I went without enthusiasm. Margery's departure had been delayed for a day only, and I had counted on the evening with her. In fact, I had sent the concert tickets to Edith with an eye single to that idea. But Burton's plan was right. It was, in view of what we knew, to go over the ground at the White Cat again, and Saturday night, with the place full of men, would be a good time to look around, unnoticed.
"I don't hang so much to this staircase idea," Burton said, "and I have a good reason for it. I think we will find it is the warehouse, yet."

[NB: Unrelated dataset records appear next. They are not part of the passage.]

(** ** [Path] *)

Definition traverse (self : str) : list str := split PATH_SEP self.

Definition is_relative (self : str) : bool :=
  match self with [] => true | c :: _ => negb (bool_decide (c = "/"%char)) end.

Definition parent (self : str) : option str := fst <$> rsplit_once PATH_SEP self.

Definition extension (self : str) : str :=
  match rsplit_once EXT_SEP self with Some (_, e) => e | None => [] end.

Definition file_prefix (self : str) : str :=
  match rsplit_once PATH_SEP self with
  | None => []
  | Some (_, f) =>
      match split_once EXT_SEP f with None => f | Some (f, _) => f end
  end.

Definition file (self : str) : str :=
  match rsplit_once PATH_SEP self with Some (_, f) => f | None => [] end.

Definition strip_prefix (self pre : str) : option str := str_strip_prefix pre self.

Definition is_empty (self : str) : bool :=
  bool_decide (self = []) ||
  (bool_decide (length self = 1) && starts_with PATH_SEP self).

(** The [Ancestors] iterator: its state is the pending path. *)
Record Ancestors : Set := mkAncestors { anc_next : option str }.

Definition Ancestors_new (p : str) : Ancestors := mkAncestors (Some p).

Definition Ancestors_next (self : Ancestors) : option str * Ancestors :=
  let next := anc_next self in
  (next, mkAncestors (next ≫= parent)).

(** Draining the iterator; every step drops at least one byte. *)
Fixpoint drain (fuel : nat) (it : Ancestors) : list str :=
  match fuel with
  | O => []
  | S fuel =>
      match Ancestors_next it with
      | (Some p, it') => p :: drain fuel it'
      | (None, _) => []
      end
  end.

Definition ancestors (self : str) : list str :=
  drain (S (length self)) (Ancestors_new self).

(** ** [PathBuf] *)

Definition PathBuf_new : str := [].

Definition up (self : str) : str :=
  match rsplit_once PATH_SEP self with
  | None => self
  | Some (new, _) => take (length new) self
  end.

Definition push (self path : str) : str :=
  if negb (is_relative path) then path else self ++ PATH_SEP :: path.

Definition keep_segment (segment : str) : bool :=
  negb (bool_decide (segment = [])) && negb (bool_decide (segment = lit ".")).

Definition canonicalize_step (root segment : str) : str :=
  if decide (segment = lit "..") then up root else push root segment.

"You can depend on it, Burton," I maintained, "that the staircase is the place to look. If you had seen Wardrop's face to-day, and his agony of mind when he knew he had associated 'staircase' with 'shot,' you would think just as I do. A man like Schwartz, who knew the ropes, could go quietly up the stairs, unbolt the door into the room, shoot Fleming and get out. Wardrop suspects Schwartz, and he's afraid of him. If he opened the door just in time to see Schwartz, we will say, backing out the door and going down the stairs, or to see the door closing and suspect who had just gone, we would have the whole situation, as I see it, including the two motives of deadly hate and jealousy."
"Suppose the stairs open into the back of the room? He was sitting facing the window. Do you think Schwartz would go in, walk around the table and shoot him from in front? Pooh! Fudge!"
"He had a neck," I retorted. "I suppose he might have turned his head to look around."
We had been walking through the rain. The White Cat, as far off as the poles socially, was only a half-dozen blocks actually from the best residence portion of the city. At the corner of the warehouse, Burton stopped and looked up at it.
"I always get mad when I look at this building," he said. "My great grandfather had a truck garden on this exact spot seventy years ago, and the old idiot sold out for three hundred dollars and a pair of mules! How do you get in?"
"What are you going in for?" I asked.
"I was wondering if I had a grudge—I have, for that matter—against the mayor, and I wanted to shoot him, how I would go about it. I think I should find a point of vantage, like an overlooking window in an empty building like this, and I would wait for a muggy night, also like this, when the windows were up and the lights going. I could pot him with a thirty-eight at a dozen yards, with my eyes crossed."
We had stopped near the arched gate where I had stood and waited for Hunter, a week before. Suddenly Burton darted away from me and tried the gate. It opened easily, and I heard him splashing through a puddle in the gloomy yard.